Blaise St-Laurent bstlaurent@okiok.com
Thu, 13 Feb 2003 10:48:26 -0500


> Hello everyone,
>
> I've just received syslog messages that I completely don't understand.
> Does anybody know why this messages have been sent to syslog.log file.
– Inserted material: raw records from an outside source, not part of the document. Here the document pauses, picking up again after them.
(* ===== verification/Logger.v ===== *)
(** * The logger

    Model of class [Logger] (src/logger.h, src/logger.cc): any number of threads
    put records into a ring of sequenced slots, one thread takes them out and
    writes them down, sleeping on a condition variable when there is nothing to
    do; [EndLogger] stops it. Every access to an atomic variable, to a slot's
    data, to the mutex or to the condition variable is one step, and the steps
    of all threads interleave freely. Atomics are sequentially consistent: the
    acquire/release pairs of the source order the accesses to [data], and what
    weaker orders allow beyond that is not modelled. *)

From stdpp Require Import prelude list.
From coqutil Require Import Byte.
From S2P Require Import Prelude.

(** ** Records *)

(** The bytes [log_data] is built from: blanks, over which both parts are
    copied, and the line end in place of the last blank. *)
Definition RecordLogs_line (time_now_str log_info : list byte) : result (list byte) :=
  let log_data := replicate (Z.to_nat (zlen time_now_str +u zlen log_info +u 2)) Byte.x20 in
  log_data ← mem_write log_data 0 time_now_str;
  log_data ← mem_write log_data (zlen time_now_str +u 1) log_info;
  mem_write log_data (zlen log_data - 1) [Byte.x0a].

(** [UpdateLoggerTime]: [fresh] is the text of the second [tmp_time]. *)
Definition UpdateLoggerTime (tmp_time : Z) (fresh : list byte) (time_now_sec_ : Z)
    (time_now_str_ : list byte) : Z * list byte :=
  if time_now_sec_ <? tmp_time then (tmp_time, fresh) else (time_now_sec_, time_now_str_).

(** ** Threads *)

Definition kLogFileMaxByte : Z := 1024 * 1024 * 1024.
Definition kStandardLogFileByte : Z := kLogFileMaxByte / 2.

Section logger.
(** The ring has [2 ^ bits] slots; the source's size is [2 ^ 24]. *)
Context (bits : nat).

Definition kLogBufferSize : Z := 2 ^ Z.of_nat bits.
Definition kLogBufferMask : Z := kLogBufferSize - 1.

Record LogSlot := mkSlot { seq : Z; data : list byte }.

(** Where a call of [Enqueue] stands: about to load [write_index_], to load the
    slot's [seq], to exchange, to store the data, to store [seq], to count, to
    lock, to notify and unlock. *)
Inductive producer :=
| PIdle
| PLoad (d : list byte)
| PSeq (d : list byte) (pos : Z)
| PCas (d : list byte) (pos : Z)
| PWrite (d : list byte) (pos : Z)
| PPublish (pos : Z)
| PCount
| PLock
| PHeld.

(** Where [WriteDownLogs] stands: the two tests of its loop, [Dequeue], writing
    down the record, flushing, the tests before and under the lock, waiting and
    reacquiring the lock, and the end. *)
Inductive consumer :=
| CTestStop | CTestPending
| CLoad
| CSeq (pos : Z)
| CCas (pos : Z)
| CTake (pos : Z)
| CRelease (pos : Z) (d : list byte)
| CCount (d : list byte)
| CFile (d : list byte)
| CFlush
| CTestEmpty | CLock | CTestStopLocked | CTestEmptyLocked | CWait | CAsleep | CRelock | CUnlock
| CExit.

(** Where [EndLogger] stands. *)
Inductive ender := EIdle | EStore | ENotify | EJoin | EDone.

Inductive actor := Prod (i : nat) | Cons | Ender.

#[export] Instance actor_eq_dec : EqDecision actor.
Proof. solve_decision. Defined.

Record Logger := mkLogger {
  write_index_ : Z;
  read_index_ : Z;
  pending_ : Z;
  log_buffer_ : Z -> LogSlot;
  is_stopping_ : bool;
  log_mutex_ : option actor;
  producers : list producer;
  writer : consumer;
  closer : ender;
  cur_log_file_byte_ : Z;
  cur_log_file_seq_ : Z;
  (** the records written down *)
  file : list (list byte);
  (** the records [Enqueue] has taken, in the order of their positions *)
  accepted : list (list byte);
}.

Definition Logger_new (n : nat) : Logger :=
  mkLogger 0 0 0 (fun i => mkSlot i []) false None (replicate n PIdle) CTestStop EIdle 0 0 [] [].

Definition set_buffer (i : Z) (v : LogSlot) (s : Logger) : Logger :=
  mkLogger (write_index_ s) (read_index_ s) (pending_ s)
    (fun j => if j =? i then v else log_buffer_ s j) (is_stopping_ s) (log_mutex_ s) (producers s)
    (writer s) (closer s) (cur_log_file_byte_ s) (cur_log_file_seq_ s) (file s) (accepted s).
Definition set_producer (i : nat) (p : producer) (s : Logger) : Logger :=
  mkLogger (write_index_ s) (read_index_ s) (pending_ s) (log_buffer_ s) (is_stopping_ s)
    (log_mutex_ s) (<[i := p]> (producers s)) (writer s) (closer s) (cur_log_file_byte_ s)
    (cur_log_file_seq_ s) (file s) (accepted s).
Definition set_writer (c : consumer) (s : Logger) : Logger :=
  mkLogger (write_index_ s) (read_index_ s) (pending_ s) (log_buffer_ s) (is_stopping_ s)
    (log_mutex_ s) (producers s) c (closer s) (cur_log_file_byte_ s) (cur_log_file_seq_ s)
    (file s) (accepted s).
Definition set_closer (e : ender) (s : Logger) : Logger :=
  mkLogger (write_index_ s) (read_index_ s) (pending_ s) (log_buffer_ s) (is_stopping_ s)
    (log_mutex_ s) (producers s) (writer s) e (cur_log_file_byte_ s) (cur_log_file_seq_ s)
    (file s) (accepted s).
Definition set_pending (v : Z) (s : Logger) : Logger :=
  mkLogger (write_index_ s) (read_index_ s) v (log_buffer_ s) (is_stopping_ s) (log_mutex_ s)
    (producers s) (writer s) (closer s) (cur_log_file_byte_ s) (cur_log_file_seq_ s) (file s)
    (accepted s).
Definition set_mutex (v : option actor) (s : Logger) : Logger :=
  mkLogger (write_index_ s) (read_index_ s) (pending_ s) (log_buffer_ s) (is_stopping_ s) v
    (producers s) (writer s) (closer s) (cur_log_file_byte_ s) (cur_log_file_seq_ s) (file s)
    (accepted s).
Definition set_stopping (v : bool) (s : Logger) : Logger :=
  mkLogger (write_index_ s) (read_index_ s) (pending_ s) (log_buffer_ s) v (log_mutex_ s)
    (producers s) (writer s) (closer s) (cur_log_file_byte_ s) (cur_log_file_seq_ s) (file s)
    (accepted s).
(** The exchange of [Enqueue], with the record that takes the position. *)
Definition take_position (d : list byte) (s : Logger) : Logger :=
  mkLogger (u64 (write_index_ s + 1)) (read_index_ s) (pending_ s) (log_buffer_ s) (is_stopping_ s)
    (log_mutex_ s) (producers s) (writer s) (closer s) (cur_log_file_byte_ s) (cur_log_file_seq_ s)
    (file s) (accepted s ++ [d]).
Definition advance_read (s : Logger) : Logger :=
  mkLogger (write_index_ s) (u64 (read_index_ s + 1)) (pending_ s) (log_buffer_ s) (is_stopping_ s)
    (log_mutex_ s) (producers s) (writer s) (closer s) (cur_log_file_byte_ s) (cur_log_file_seq_ s)
    (file s) (accepted s).

(** Writing a record down: a full file is replaced first. *)
Definition write_file (d : list byte) (s : Logger) : Logger :=
  let full := kStandardLogFileByte <=? cur_log_file_byte_ s in
  mkLogger (write_index_ s) (read_index_ s) (pending_ s) (log_buffer_ s) (is_stopping_ s)
    (log_mutex_ s) (producers s) (writer s) (closer s)
    ((if full then 0 else cur_log_file_byte_ s) + zlen d)
    (if full then cur_log_file_seq_ s + 1 else cur_log_file_seq_ s) (file s ++ [d]) (accepted s).

Definition slot_of (pos : Z) : Z := Z.land pos kLogBufferMask.

(** [notify_one]: the writer is the only thread that waits. *)
Definition notify_one (s : Logger) : Logger :=
  match writer s with CAsleep => set_writer CRelock s | _ => s end.

(** What an actor may do: its next step; a failure of [compare_exchange_weak]
    with the expected value in place; the start of a call of [Enqueue] or of
    [EndLogger]; a wake-up without a notification. *)
Inductive move := Go | FailSpuriously | Call (d : list byte) | WakeSpuriously.

(** ** Steps *)

Definition Enqueue_step (i : nat) (m : move) (s : Logger) : option Logger :=
  match producers s !! i, m with
  | Some PIdle, Call d => Some (set_producer i (PLoad d) s)
  | Some (PLoad d), Go => Some (set_producer i (PSeq d (write_index_ s)) s)
  | Some (PSeq d pos), Go =>
      let diff := s64 (s64 (seq (log_buffer_ s (slot_of pos))) - s64 pos) in
      Some (if diff =? 0 then set_producer i (PCas d pos) s
            else if diff <? 0 then set_producer i PIdle s
            else set_producer i (PSeq d (write_index_ s)) s)
  | Some (PCas d pos), Go =>
      Some (if write_index_ s =? pos then set_producer i (PWrite d pos) (take_position d s)
            else set_producer i (PSeq d (write_index_ s)) s)
  | Some (PCas d pos), FailSpuriously => Some (set_producer i (PSeq d (write_index_ s)) s)
  | Some (PWrite d pos), Go =>
      Some (set_producer i (PPublish pos)
              (set_buffer (slot_of pos) (mkSlot (seq (log_buffer_ s (slot_of pos))) d) s))
  | Some (PPublish pos), Go =>
      Some (set_producer i PCount
              (set_buffer (slot_of pos) (mkSlot (u64 (pos + 1)) (data (log_buffer_ s (slot_of pos)))) s))
  | Some PCount, Go =>
      let s' := set_pending (u64 (pending_ s + 1)) s in
      Some (set_producer i (if pending_ s =? 0 then PLock else PIdle) s')
  | Some PLock, Go =>
      match log_mutex_ s with
      | None => Some (set_producer i PHeld (set_mutex (Some (Prod i)) s))
      | Some _ => None
      end
  | Some PHeld, Go => Some (set_producer i PIdle (set_mutex None (notify_one s)))
  | _, _ => None
  end.

Definition Dequeue_step (m : move) (s : Logger) : option Logger :=
  match writer s, m with
  | CLoad, Go => Some (set_writer (CSeq (read_index_ s)) s)
  | CSeq pos, Go =>
      let diff := s64 (s64 (seq (log_buffer_ s (slot_of pos))) - s64 (u64 (pos + 1))) in
      Some (set_writer (if diff =? 0 then CCas pos
                        else if diff <? 0 then CFlush
                        else CSeq (read_index_ s)) s)
  | CCas pos, Go =>
      Some (if read_index_ s =? pos then set_writer (CTake pos) (advance_read s)
            else set_writer (CSeq (read_index_ s)) s)
  | CCas pos, FailSpuriously => Some (set_writer (CSeq (read_index_ s)) s)
  | CTake pos, Go =>
      let slot := log_buffer_ s (slot_of pos) in
      Some (set_writer (CRelease pos (data slot)) (set_buffer (slot_of pos) (mkSlot (seq slot) []) s))
  | CRelease pos d, Go =>
      Some (set_writer (CCount d)
              (set_buffer (slot_of pos)
                 (mkSlot (u64 (pos + kLogBufferSize)) (data (log_buffer_ s (slot_of pos)))) s))
  | CCount d, Go => Some (set_writer (CFile d) (set_pending (u64 (pending_ s - 1)) s))
  | _, _ => None
  end.

Definition WriteDownLogs_step (m : move) (s : Logger) : option Logger :=
  match writer s, m with
  | CTestStop, Go => Some (set_writer (if is_stopping_ s then CTestPending else CLoad) s)
  | CTestPending, Go => Some (set_writer (if pending_ s =? 0 then CExit else CLoad) s)
  | CFile d, Go => Some (set_writer CLoad (write_file d s))
  | CFlush, Go => Some (set_writer CTestEmpty s)
  | CTestEmpty, Go => Some (set_writer (if pending_ s =? 0 then CLock else CTestStop) s)
  | CLock, Go =>
      match log_mutex_ s with
      | None => Some (set_writer CTestStopLocked (set_mutex (Some Cons) s))
      | Some _ => None
      end
  | CTestStopLocked, Go => Some (set_writer (if is_stopping_ s then CUnlock else CTestEmptyLocked) s)
  | CTestEmptyLocked, Go => Some (set_writer (if pending_ s =? 0 then CWait else CUnlock) s)
  | CWait, Go => Some (set_writer CAsleep (set_mutex None s))
  | CAsleep, WakeSpuriously => Some (set_writer CRelock s)
  | CRelock, Go =>
      match log_mutex_ s with
      | None => Some (set_writer CUnlock (set_mutex (Some Cons) s))
      | Some _ => None
      end
  | CUnlock, Go => Some (set_writer CTestStop (set_mutex None s))
  | _, _ => Dequeue_step m s
  end.

Definition EndLogger_step (m : move) (s : Logger) : option Logger :=
  match closer s, m with
  | EIdle, Call _ => Some (set_closer EStore s)
  | EStore, Go => Some (set_closer ENotify (set_stopping true s))
  | ENotify, Go => Some (set_closer EJoin (notify_one s))
  | EJoin, Go => match writer s with CExit => Some (set_closer EDone s) | _ => None end
  | _, _ => None
  end.

Definition step (a : actor) (m : move) (s : Logger) : option Logger :=
  match a with
  | Prod i => Enqueue_step i m s
  | Cons => WriteDownLogs_step m s
  | Ender => EndLogger_step m s
  end.

(** A run: what each actor does in turn; moves that are not possible are
    skipped. *)
Fixpoint run (l : list (actor * move)) (s : Logger) : Logger :=
  match l with
  | [] => s
  | (a, m) :: l => run l (default s (step a m s))
  end.

End logger.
> And also if there is any problem with my server machine. And what I should
> do to solve the problem.
>
> Feb 13 16:21:23 hpd002 syslog: libtt[18108]: ttdt_Xt_input_handler():
> tttk_message_receive(): TT_ERR_NOMP^INo ttsession pr
> ocess is running, probably because tt_open() has not been called yet. If
> this code is returned from tt_open() it means tts
> ession could not be started, which generally means ToolTalk is not
> installed on this system.
> Feb 13 16:21:23 hpd002 syslog: libtt[18117]: ttdt_Xt_input_handler():
> tttk_message_receive(): TT_ERR_NOMP^Ittsession ^Cv^C
> ^M^CZ^CX^B*^S.^Ml^B5^BD^B"^B\^B9^Bq^AB^Q=^U*^AAtt_open()
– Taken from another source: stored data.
Lemma WriteDownLogs_step_pending m s s' :
  ring_ok s -> pending_ok s -> WriteDownLogs_step bits m s = Some s' -> pending_ok s'.
Proof.
  intros Hs Hp Hstep. unfold WriteDownLogs_step, Dequeue_step in Hstep.
  assert (forall c, uncounted_off c = uncounted_off (writer s) -> pending_ok (set_writer c s)) as Hset
    by (intros c Hc; unfold pending_ok in *; simpl; by rewrite Hc).
  destruct (writer s) eqn:Hw, m; simplify_eq/=; try (by apply Hset).
  all: try (match goal with
    | |- pending_ok (set_writer (if ?b then _ else _) _) => destruct b end; by apply Hset).
  all: try (destruct (log_mutex_ s); [done|]; simplify_eq; by apply Hset).
  - destruct (_ =? 0); [by apply Hset|]. destruct (_ <? 0); by apply Hset.
  - destruct (_ =? _); [|by apply Hset]. unfold pending_ok in *. rewrite Hw in Hp. simpl in *.
    pose proof (ring_bound s Hs). pose proof (ring_read s Hs). pose proof (ring_released s Hs).
    pose proof (released_read s Hs). rewrite (u64_small (read_index_ s + 1)) by lia.
    rewrite Hp. f_equal. lia.
  - unfold pending_ok in *. rewrite Hw in Hp. simpl in *. rewrite Hp, u64_pred. f_equal. lia.
Qed.

Lemma step_pending a m s s' :
  ring_ok s -> pending_ok s -> step bits a m s = Some s' -> pending_ok s'.
Proof.
  intros Hs Hp. destruct a as [i| |]; simpl.
  - by apply Enqueue_step_pending.
  - by apply WriteDownLogs_step_pending.
  - unfold EndLogger_step. destruct (closer s), m; intros; simplify_eq/=; try done.
    + by apply notify_pending in Hp.
    + destruct (writer s) eqn:Hw; simplify_eq. unfold pending_ok in *. simpl. done.
Qed.

(** ** Sleeping *)

(** A call that is about to notify. *)
Definition notifying (q : producer) : Prop := q = PLock \/ q = PHeld.

Definition sleepy (c : consumer) : Prop := c = CWait \/ c = CAsleep.

Definition holding (c : consumer) : bool :=
  match c with CTestStopLocked | CTestEmptyLocked | CWait | CUnlock => true | _ => false end.

Record wake_ok (s : Logger) : Prop := {
  wake_mutex_prod : forall i, producers s !! i = Some PHeld -> log_mutex_ s = Some (Prod i);
  wake_mutex_cons : holding (writer s) = true -> log_mutex_ s = Some Cons;
  wake_notify : sleepy (writer s) -> pending_ s <> 0 -> Exists notifying (producers s);
}.

Lemma wake_new n : wake_ok (Logger_new n).
Proof. split; simpl; try done. by intros i [? _]%lookup_replicate. Qed.

Lemma Exists_insert_keep {A} (P : A -> Prop) i x y (l : list A) :
  l !! i = Some x -> (P x -> P y) -> Exists P l -> Exists P (<[i := y]> l).
Proof.
  intros Hi Hxy. rewrite !Exists_exists. intros (z & [j Hj]%list_elem_of_lookup & Hz).
  destruct (decide (i = j)) as [<-|Hne].
  - exists y. split; [|naive_solver]. apply list_elem_of_lookup. exists i.
    apply list_lookup_insert_eq. by eapply lookup_lt_Some.
  - exists z. split; [|done]. apply list_elem_of_lookup. exists j. by rewrite list_lookup_insert_ne.
Qed.

Lemma Exists_insert_new {A} (P : A -> Prop) i x y (l : list A) :
  l !! i = Some x -> P y -> Exists P (<[i := y]> l).
Proof.
  intros Hi Hy. apply Exists_exists. exists y. split; [|done]. apply list_elem_of_lookup. exists i.
  apply list_lookup_insert_eq. by eapply lookup_lt_Some.
Qed.

(** A call moves on, and does not stop notifying. *)
Lemma wake_set_producer i q q' s :
  wake_ok s -> producers s !! i = Some q -> ~ notifying q -> q' <> PHeld -> wake_ok (set_producer i q' s).
Proof.
  intros [Hm Hc Hn] Hi Hq Hq'. split; simpl; [|done|].
  - intros j. rewrite list_lookup_insert_Some. intros [(_ & ? & _)|[_ Hj]]; [congruence|auto].
  - intros Hsl Hp. eapply Exists_insert_keep; [done|done|auto].
Qed.

Lemma wake_set_writer c s :
  wake_ok s -> ~ sleepy c -> (holding c = true -> log_mutex_ s = Some Cons) ->
  wake_ok (set_writer c s).
Proof. intros [Hm Hc Hn] Hs Hh. split; simpl; [done|done|]. by intros. Qed.

Lemma wake_irrelevant s s' :
  wake_ok s -> producers s' = producers s -> log_mutex_ s' = log_mutex_ s -> writer s' = writer s ->
  pending_ s' = pending_ s -> wake_ok s'.
Proof. intros [Hm Hc Hn] HP HM HW Hp. split; rewrite ?HP, ?HM, ?HW, ?Hp; done. Qed.

Lemma notifying_not q : match q with PLock | PHeld => False | _ => True end -> ~ notifying q.
Proof. intros Hq [->| ->]; done. Qed.

Lemma Enqueue_step_wake i m s s' :
  wake_ok s -> Enqueue_step bits i m s = Some s' -> wake_ok s'.
Proof.
  intros Hs Hstep. unfold Enqueue_step in Hstep.
  destruct (producers s !! i) as [q|] eqn:Hi; [|done].
  assert (forall q', match q with PLock | PHeld => False | _ => True end -> q' <> PHeld ->
    wake_ok (set_producer i q' s)) as Hset
    by (intros; eapply wake_set_producer; [done|done|by apply notifying_not|done]).
  destruct q, m; simplify_eq/=; try (by apply Hset).
  - destruct (_ =? 0); [|destruct (_ <? 0)]; by apply Hset.
  - destruct (_ =? _); [|by apply Hset].
    by eapply wake_irrelevant; [apply (Hset (PWrite d pos))|..].
  - by eapply wake_irrelevant; [apply (Hset (PPublish pos))|..].
  - by eapply wake_irrelevant; [apply (Hset PCount)|..].
  - (* counting: from zero, the call goes on to notify *)
    destruct Hs as [Hm Hc Hn]. split; simpl; [|done|].
    + intros j. rewrite list_lookup_insert_Some. intros [(_ & Heq & _)|[_ Hj]]; [|auto].
      by destruct (_ =? 0).
    + intros Hsl Hp. destruct (Z.eqb_spec (pending_ s) 0) as [H0|H0].
      * eapply Exists_insert_new; [done|by left].
      * eapply Exists_insert_keep; [done| |auto]. intros [?|?]; done.
  - destruct (log_mutex_ s) eqn:Hmx; [done|]. simplify_eq. destruct Hs as [Hm Hc Hn]. split; simpl.
    + intros j. rewrite list_lookup_insert_Some. intros [(-> & _)|[_ Hj]]; [done|].
      apply Hm in Hj. congruence.
    + intros Hh. apply Hc in Hh. congruence.
    + intros Hsl Hp. eapply Exists_insert_new; [done|by right].
  - pose proof (wake_mutex_prod s Hs i Hi) as Hmx. destruct Hs as [Hm Hc Hn].
    assert (writer (notify_one s) <> CAsleep /\ holding (writer (notify_one s)) = false) as [Hna Hnh].
    { unfold notify_one. destruct (writer s) eqn:Hw; simpl; rewrite ?Hw; (split; [done|]); try done;
        specialize (Hc eq_refl); congruence. }
    split; simpl.
    + intros j. rewrite list_lookup_insert_Some. intros [(_ & ? & _)|[Hne Hj]]; [done|].
      assert (producers (notify_one s) = producers s) as Hpr by (unfold notify_one; by destruct (writer s)).
      rewrite Hpr in Hj. apply Hm in Hj. congruence.
    + congruence.
    + intros [Hsl|Hsl]; [|done]. rewrite Hsl in Hnh. done.
Qed.

Lemma WriteDownLogs_step_wake m s s' :
  wake_ok s -> WriteDownLogs_step bits m s = Some s' -> wake_ok s'.
Proof.
  intros Hs Hstep. unfold WriteDownLogs_step, Dequeue_step in Hstep.
  pose proof (wake_mutex_cons s Hs) as Hcons.
  assert (forall c, ~ sleepy c -> (holding c = true -> log_mutex_ s = Some Cons) ->
    wake_ok (set_writer c s)) as Hset by (intros; by apply wake_set_writer).
  assert (forall c, c <> CWait -> c <> CAsleep -> ~ sleepy c) as Hns by (by intros c ? ? [?|?]).
  destruct (writer s) eqn:Hw, m; simplify_eq/=.
  all: try (apply Hset; [by apply Hns|done]).
  all: try (match goal with
    | |- wake_ok (set_writer (if ?b then _ else _) _) => destruct b end; (apply Hset; [by apply Hns|done])).
  all: destruct Hs as [Hm Hc Hn]; try (split; simpl; [done|done|by intros [?|?]]).
  - destruct (_ =? 0); [|destruct (_ <? 0)]; (apply Hset; [by apply Hns|done]).
  - destruct (_ =? _); split; simpl; try done; by intros [?|?].
  - destruct (log_mutex_ s) eqn:Hmx; [done|]. simplify_eq. split; simpl; [|done|by intros [?|?]].
    intros i Hi. apply Hm in Hi. congruence.
  - destruct (Z.eqb_spec (pending_ s) 0); split; simpl; try done. by intros [?|?].
  - split; simpl; [|done|].
    + intros i Hi. apply Hm in Hi. specialize (Hcons eq_refl). congruence.
    + intros _. apply Hn. rewrite Hw. by left.
  - destruct (log_mutex_ s) eqn:Hmx; [done|]. simplify_eq. split; simpl; [|done|by intros [?|?]].
    intros i Hi. apply Hm in Hi. congruence.
  - split; simpl; [|done|by intros [?|?]].
    intros i Hi. apply Hm in Hi. specialize (Hcons eq_refl). congruence.
Qed.

Lemma step_wake a m s s' : wake_ok s -> step bits a m s = Some s' -> wake_ok s'.
Proof.
  intros Hs. destruct a as [i| |]; simpl.
  - by apply Enqueue_step_wake.
  - by apply WriteDownLogs_step_wake.
  - unfold EndLogger_step. destruct (closer s), m; intros; simplify_eq/=;
      try (by eapply wake_irrelevant; [exact Hs|..]).
    + unfold notify_one. destruct (writer s) eqn:Hw; try (by eapply wake_irrelevant; [exact Hs|..]).
      eapply wake_irrelevant; [apply (wake_set_writer CRelock s Hs)|..]; try done. by intros [?|?].
    + destruct (writer s); simplify_eq. by eapply wake_irrelevant; [exact Hs|..].
Qed.

(** ** Runs *)

Lemma run_ok l s :
  ring_ok s /\ pending_ok s /\ wake_ok s -> write_index_ s + zlen l < 2 ^ 62 ->
  ring_ok (run bits l s) /\ pending_ok (run bits l s) /\ wake_ok (run bits l s).
Proof using Hbits.
  revert s. induction l as [|[a m] l IH]; intros s (Hr & Hp & Hw) Hmax; [done|].
  rewrite zlen_cons in Hmax. pose proof (zlen_nonneg l). simpl.
  destruct (step bits a m s) as [s'|] eqn:Hstep; simpl; [|apply IH; [done|lia]].
  destruct (step_ring a m s s' Hr ltac:(lia) Hstep). apply IH; [|lia]. split_and!; [done| |].
  - exact (step_pending _ _ _ _ Hr Hp Hstep).
  - exact (step_wake _ _ _ _ Hw Hstep).
Qed.

Lemma reached_ok n l :
  zlen l < 2 ^ 62 ->
  let s := run bits l (Logger_new n) in ring_ok s /\ pending_ok s /\ wake_ok s.
Proof using Hbits.
  intros Hl. apply run_ok; [|done]. split_and!; [apply ring_new|apply pending_new|apply wake_new].
Qed.

(** ** Properties *)

(** C9. First in, first out: after any interleaving of any number of threads that
    log, of the writer and of [EndLogger], what is in the file is a prefix of the
    records [Enqueue] took, in the order of their positions, complete up to the
    records still in the ring or in the writer's hands: none is lost, doubled,
    mixed up or overtaken. *)
Theorem log_fifo n l :
  zlen l < 2 ^ 62 ->
  let s := run bits l (Logger_new n) in
  file s = ztake (zlen (file s)) (accepted s) /\
  zlen (accepted s) - zlen (file s)
    = write_index_ s - read_index_ s + b2z (in_flight (writer s)) /\
  0 <= write_index_ s - read_index_ s <= N.
Proof using Hbits.
  intros Hl s. destruct (reached_ok n l Hl) as (Hr & _ & _). fold s in Hr.
  pose proof (ring_file s Hr) as Hf. pose proof (ring_accepted s Hr). pose proof (ring_read s Hr).
  pose proof (ring_released s Hr). pose proof (released_read s Hr). pose proof (ring_write s Hr).
  assert (0 <= read_index_ s - b2z (in_flight (writer s)) <= zlen (accepted s)) as Hrange.
  { pose proof (ring_writer s Hr) as Hw. unfold writer_ok, released in *.
    destruct (writer s); simpl; try lia; apply zlookup_Some in Hw as [? _]; lia. }
  assert (zlen (file s) = read_index_ s - b2z (in_flight (writer s))) as Hlen
    by (rewrite Hf, zlen_ztake by lia; lia).
  rewrite Hlen. split_and!; [done|lia|lia|lia].
Qed.

(** A record is refused only when the ring is full: a call of [Enqueue] gives
    up in a reachable state only if all the slots hold records that were not yet
    given back; otherwise the call goes on. *)
Theorem log_dropped_only_when_full n l i d pos s' :
  zlen l < 2 ^ 62 ->
  let s := run bits l (Logger_new n) in
  producers s !! i = Some (PSeq d pos) ->
  step bits (Prod i) Go s = Some s' ->
  producers s' !! i = Some PIdle ->
  write_index_ s = released s + N /\ forall p, released s <= p < released s + N -> seq (slot s p) <= p + 1.
Proof using Hbits.
  intros Hl s Hi Hstep Hidle. destruct (reached_ok n l Hl) as (Hr & _ & _). fold s in Hr.
  pose proof (ring_producers s Hr i _ Hi) as Hpos. simpl in Hpos.
  destruct (enqueue_diff s pos Hr Hpos) as (_ & _ & Hneg).
  unfold step, Enqueue_step in Hstep. rewrite Hi in Hstep. injection Hstep as <-.
  change (Logger.slot_of bits pos) with (slot_of pos) in Hidle. set (diff := s64 _) in *.
  pose proof (lookup_lt_Some _ _ _ Hi) as Hlt.
  destruct (Z.eqb_spec diff 0); [|destruct (Z.ltb_spec diff 0)]; simpl in Hidle;
    rewrite list_lookup_insert_eq in Hidle by done; try done.
  split; [by apply Hneg|]. intros p Hp. pose proof (ring_slots s Hr p Hp) as Hok.
  unfold slot_ok in Hok. destruct (p <? _); [destruct Hok as [[? _]|[? _]]|]; lia.
Qed.

(** With nothing pending and no call under way, everything is written down. *)
Lemma nothing_pending s :
  ring_ok s -> pending_ok s -> Forall (eq PIdle) (producers s) -> pending_ s = 0 ->
  in_flight (writer s) = false -> file s = accepted s.
Proof.
  intros Hr Hp Hidle H0 Hfl. unfold pending_ok in Hp. rewrite H0, zcount_zero in Hp
    by (eapply Forall_impl; [done|]; by intros q <-).
  assert (uncounted_off (writer s) = false) as Hoff by (by destruct (writer s)).
  rewrite Hoff in Hp. pose proof (ring_file s Hr) as Hf. pose proof (ring_accepted s Hr).
  pose proof (ring_read s Hr). pose proof (ring_bound s Hr). pose proof (ring_released s Hr).
  pose proof (released_read s Hr). simpl in Hp. rewrite u64_small in Hp by lia.
  rewrite Hf, Hfl. simpl. apply ztake_all. lia.
Qed.

(** C15. No record is left behind: whenever the writer sleeps (no wake-up was
    lost), or finds nothing pending after [EndLogger] and is about to end, and
    no call of [Enqueue] is under way, every record taken so far is in the
    file. *)
Theorem log_no_lost_wakeup n l :
  zlen l < 2 ^ 62 ->
  let s := run bits l (Logger_new n) in
  Forall (eq PIdle) (producers s) ->
  writer s = CAsleep \/ (writer s = CTestPending /\ pending_ s = 0) ->
  file s = accepted s.
Proof using Hbits.
  intros Hl s Hidle Hw. destruct (reached_ok n l Hl) as (Hr & Hp & Hwk). fold s in Hr, Hp, Hwk.
  apply nothing_pending; try done; [|destruct Hw as [->|[-> _]]; done].
  destruct Hw as [Hw|[_ H0]]; [|done].
  destruct (decide (pending_ s = 0)) as [|Hne]; [done|exfalso].
  pose proof (wake_notify s Hwk (or_intror Hw) Hne) as Hex.
  apply Exists_exists in Hex as (q & Hq & Hn). rewrite Forall_forall in Hidle.
  destruct (Hidle q Hq). by destruct Hn.
Qed.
> ^B*^LD^BQ^Oo^B3^Bj^BD^B"^BH^B"^B1^BF^B*^L4^Hv^BE^B7^ABtt_open() ^
> B)^Bg^B1^BL^CR^A[^Ch^B*^UT^B3^Bj^B=^Oj^M^G^BM^AAttsession
> ^B*^KN^S.^BE^B+^BH^B"^BF^B"^B$^HS^V!^BE^B ^Bh^AA^RJ^Om^BM ToolTa
> lk ^B*^B1^BL^CV^CX^Ce^C
>
My guess is someone's been trying to run a buffer overrun exploit on your
libtt install. (a part of the ToolTalk package)

a quick look on securityfocus pulls up 14 advisories against that particular
software.

my guess is you're being hit by someone trying to exploit this:
http://online.securityfocus.com/advisories/3647
but that's just a really quick guess.